(Excerpted records begins)

(* ===== verification/Options.v ===== *)
(** * Socket options ([nn_sock_setopt], [nn_sock_getopt] in [core/sock.c]; [tcp.c], [ipc.c], [ws.c])

    The options of a socket, the defaults [nn_sock_init] gives them, the
    checks and the copies in and out of the user's memory; and the sets of
    options of the transports, which are allocated when they are first
    used.  An option of the socket type (a positive level) goes to the type's
    own function, a parameter here. *)

From S2P Require Import Prelude Wire Pipe Cmsg Wsparse Sws Message.
Local Open Scope Z_scope.

Definition NN_SOL_SOCKET : Z := 0.
Definition NN_IPC : Z := -2.
Definition NN_TCP : Z := -3.
Definition NN_MAX_TRANSPORT : Z := 4.

Inductive sock_option :=
  | NN_LINGER | NN_SNDBUF | NN_RCVBUF | NN_SNDTIMEO | NN_RCVTIMEO | NN_RECONNECT_IVL | NN_RECONNECT_IVL_MAX | NN_SNDPRIO | NN_RCVPRIO
  | NN_SNDFD | NN_RCVFD | NN_DOMAIN | NN_PROTOCOL | NN_IPV4ONLY | NN_SOCKET_NAME | NN_RCVMAXSIZE | NN_MAXTTL.
#[export] Instance sock_option_eq_dec : EqDecision sock_option.
Proof. solve_decision. Defined.

(** The numbers 1 to 17 of [nn.h]. *)
Definition option_of (n : Z) : option sock_option :=
  if bool_decide (n <= 0) then None
  else [NN_LINGER; NN_SNDBUF; NN_RCVBUF; NN_SNDTIMEO; NN_RCVTIMEO; NN_RECONNECT_IVL; NN_RECONNECT_IVL_MAX; NN_SNDPRIO; NN_RCVPRIO;
        NN_SNDFD; NN_RCVFD; NN_DOMAIN; NN_PROTOCOL; NN_IPV4ONLY; NN_SOCKET_NAME; NN_RCVMAXSIZE; NN_MAXTTL] !! Z.to_nat (n - 1).

(** The [int] options of the socket, [ep_template] included. *)
Record sock_opts := SockOpts {
  so_linger : Z; so_sndbuf : Z; so_rcvbuf : Z; so_rcvmaxsize : Z; so_sndtimeo : Z; so_rcvtimeo : Z;
  so_reconnect_ivl : Z; so_reconnect_ivl_max : Z; so_maxttl : Z; so_sndprio : Z; so_rcvprio : Z; so_ipv4only : Z;
  so_name : bytes
}.

Record nn_tcp_optset := TcpOptset { nodelay : Z }.
Record nn_ipc_optset := IpcOptset { sec_attr : Z; outbuffersz : Z; inbuffersz : Z }.
Record nn_ws_optset := WsOptset { msg_type : Z }.

(** [so_domain], [so_protocol], [so_nosend], [so_norecv]: the socket type;
    the descriptors of its two events; [so_tcp], [so_ipc], [so_ws]: the sets
    allocated so far. *)
Record opt_sock (S : Type) := OptSock {
  os_base : S; os_domain : Z; os_protocol : Z; os_nosend : bool; os_norecv : bool; os_sndfd : Z; os_rcvfd : Z;
  os_opts : sock_opts; os_tcp : option nn_tcp_optset; os_ipc : option nn_ipc_optset; os_ws : option nn_ws_optset
}.
Arguments OptSock {S}. Arguments os_base {S}. Arguments os_domain {S}. Arguments os_protocol {S}. Arguments os_nosend {S}. Arguments os_norecv {S}.
Arguments os_sndfd {S}. Arguments os_rcvfd {S}. Arguments os_opts {S}. Arguments os_tcp {S}. Arguments os_ipc {S}. Arguments os_ws {S}.

(** [sprintf] of the descriptor. *)
Definition default_opts (name : bytes) : sock_opts := SockOpts 1000 (128 * 1024) (128 * 1024) (1024 * 1024) (-1) (-1) 100 0 8 8 8 1 name.

(** The value of an [int] option, and the set with another one. *)
Definition opt_value (o : sock_opts) (k : sock_option) : option Z :=
  match k with
  | NN_LINGER => Some (so_linger o) | NN_SNDBUF => Some (so_sndbuf o) | NN_RCVBUF => Some (so_rcvbuf o) | NN_RCVMAXSIZE => Some (so_rcvmaxsize o)
  | NN_SNDTIMEO => Some (so_sndtimeo o) | NN_RCVTIMEO => Some (so_rcvtimeo o) | NN_RECONNECT_IVL => Some (so_reconnect_ivl o)
  | NN_RECONNECT_IVL_MAX => Some (so_reconnect_ivl_max o) | NN_MAXTTL => Some (so_maxttl o) | NN_SNDPRIO => Some (so_sndprio o)
  | NN_RCVPRIO => Some (so_rcvprio o) | NN_IPV4ONLY => Some (so_ipv4only o)
  | NN_SNDFD | NN_RCVFD | NN_DOMAIN | NN_PROTOCOL | NN_SOCKET_NAME => None
  end.

(** The switch of [nn_sock_setopt_inner]: -EINVAL outside the range,
    -ENOPROTOOPT for an option that cannot be set. *)
Definition set_int (o : sock_opts) (k : sock_option) (v : Z) : sock_opts * Z :=
  let '(SockOpts linger sndbuf rcvbuf rcvmaxsize sndtimeo rcvtimeo ivl ivlmax maxttl sndprio rcvprio ipv4only name) := o in
  match k with
  | NN_LINGER => (SockOpts v sndbuf rcvbuf rcvmaxsize sndtimeo rcvtimeo ivl ivlmax maxttl sndprio rcvprio ipv4only name, 0)
  | NN_SNDBUF => if bool_decide (v <= 0) then (o, - EINVAL) else (SockOpts linger v rcvbuf rcvmaxsize sndtimeo rcvtimeo ivl ivlmax maxttl sndprio rcvprio ipv4only name, 0)
  | NN_RCVBUF => if bool_decide (v <= 0) then (o, - EINVAL) else (SockOpts linger sndbuf v rcvmaxsize sndtimeo rcvtimeo ivl ivlmax maxttl sndprio rcvprio ipv4only name, 0)
  | NN_RCVMAXSIZE => if bool_decide (v < -1) then (o, - EINVAL) else (SockOpts linger sndbuf rcvbuf v sndtimeo rcvtimeo ivl ivlmax maxttl sndprio rcvprio ipv4only name, 0)
  | NN_SNDTIMEO => (SockOpts linger sndbuf rcvbuf rcvmaxsize v rcvtimeo ivl ivlmax maxttl sndprio rcvprio ipv4only name, 0)
  | NN_RCVTIMEO => (SockOpts linger sndbuf rcvbuf rcvmaxsize sndtimeo v ivl ivlmax maxttl sndprio rcvprio ipv4only name, 0)
  | NN_RECONNECT_IVL => if bool_decide (v < 0) then (o, - EINVAL) else (SockOpts linger sndbuf rcvbuf rcvmaxsize sndtimeo rcvtimeo v ivlmax maxttl sndprio rcvprio ipv4only name, 0)
  | NN_RECONNECT_IVL_MAX => if bool_decide (v < 0) then (o, - EINVAL) else (SockOpts linger sndbuf rcvbuf rcvmaxsize sndtimeo rcvtimeo ivl v maxttl sndprio rcvprio ipv4only name, 0)
  | NN_SNDPRIO => if bool_decide (v < 1) || bool_decide (v > 16) then (o, - EINVAL) else (SockOpts linger sndbuf rcvbuf rcvmaxsize sndtimeo rcvtimeo ivl ivlmax maxttl v rcvprio ipv4only name, 0)
  | NN_RCVPRIO => if bool_decide (v < 1) || bool_decide (v > 16) then (o, - EINVAL) else (SockOpts linger sndbuf rcvbuf rcvmaxsize sndtimeo rcvtimeo ivl ivlmax maxttl sndprio v ipv4only name, 0)
  | NN_IPV4ONLY => if negb (bool_decide (v = 0)) && negb (bool_decide (v = 1)) then (o, - EINVAL) else (SockOpts linger sndbuf rcvbuf rcvmaxsize sndtimeo rcvtimeo ivl ivlmax maxttl sndprio rcvprio v name, 0)
  | NN_MAXTTL => if bool_decide (v < 1) || bool_decide (v > 255) then (o, - EINVAL) else (SockOpts linger sndbuf rcvbuf rcvmaxsize sndtimeo rcvtimeo ivl ivlmax v sndprio rcvprio ipv4only name, 0)
  | NN_SNDFD | NN_RCVFD | NN_DOMAIN | NN_PROTOCOL | NN_SOCKET_NAME => (o, - ENOPROTOOPT)
  end.

Definition set_name (o : sock_opts) (name : bytes) : sock_opts :=
  let '(SockOpts linger sndbuf rcvbuf rcvmaxsize sndtimeo rcvtimeo ivl ivlmax maxttl sndprio rcvprio ipv4only _) := o in
  SockOpts linger sndbuf rcvbuf rcvmaxsize sndtimeo rcvtimeo ivl ivlmax maxttl sndprio rcvprio ipv4only name.

(** *** Memory of the user *)

(** An [int] at the beginning of the memory. *)
Definition int_at (mem : bytes) : result Z := b ← slice mem 0 4; Ok (to_int (le_val b)).

(** [memcpy] of at most [len] bytes of a value. *)
Definition copy_out (mem : bytes) (len : Z) (v : bytes) : result bytes :=
  let d := if bool_decide (len < Z.of_nat (length v)) then take (Z.to_nat len) v else v in
  r ← write (Some mem) d; deref r.

(** [strncpy] pads with zeros up to [len]. *)
Definition strncpy_out (mem : bytes) (len : Z) (s : bytes) : result bytes :=
  r ← write (Some mem) (take (Z.to_nat len) (s ++ replicate (Z.to_nat len) 0)); deref r.

(** Up to the first zero. *)
Fixpoint c_string (s : bytes) : bytes :=
  match s with [] => [] | x :: s => if bool_decide (x = 0) then [] else x :: c_string s end.

Definition sizeof_int : Z := 4.

(** ** The options of the transports *)

Definition NN_TCP_NODELAY : Z := 1.
Definition NN_IPC_SEC_ATTR : Z := 1.
Definition NN_IPC_OUTBUFSZ : Z := 2.
Definition NN_IPC_INBUFSZ : Z := 3.
Definition NN_WS_MSG_TYPE_TEXT : Z := 1.
Definition NN_WS_MSG_TYPE_BINARY : Z := 2.

Definition nn_tcp_optset_init : nn_tcp_optset := TcpOptset 0.
Definition nn_ipc_optset_init : nn_ipc_optset := IpcOptset 0 4096 4096.
Definition nn_ws_optset_init : nn_ws_optset := WsOptset NN_WS_MSG_TYPE_BINARY.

(Excerpted records ends)

### Work to complete
Return each line from the records that includes the word "deref".

### Task solution
  r ← write (Some mem) d; deref r.
  r ← write (Some mem) (take (Z.to_nat len) (s ++ replicate (Z.to_nat len) 0)); deref r.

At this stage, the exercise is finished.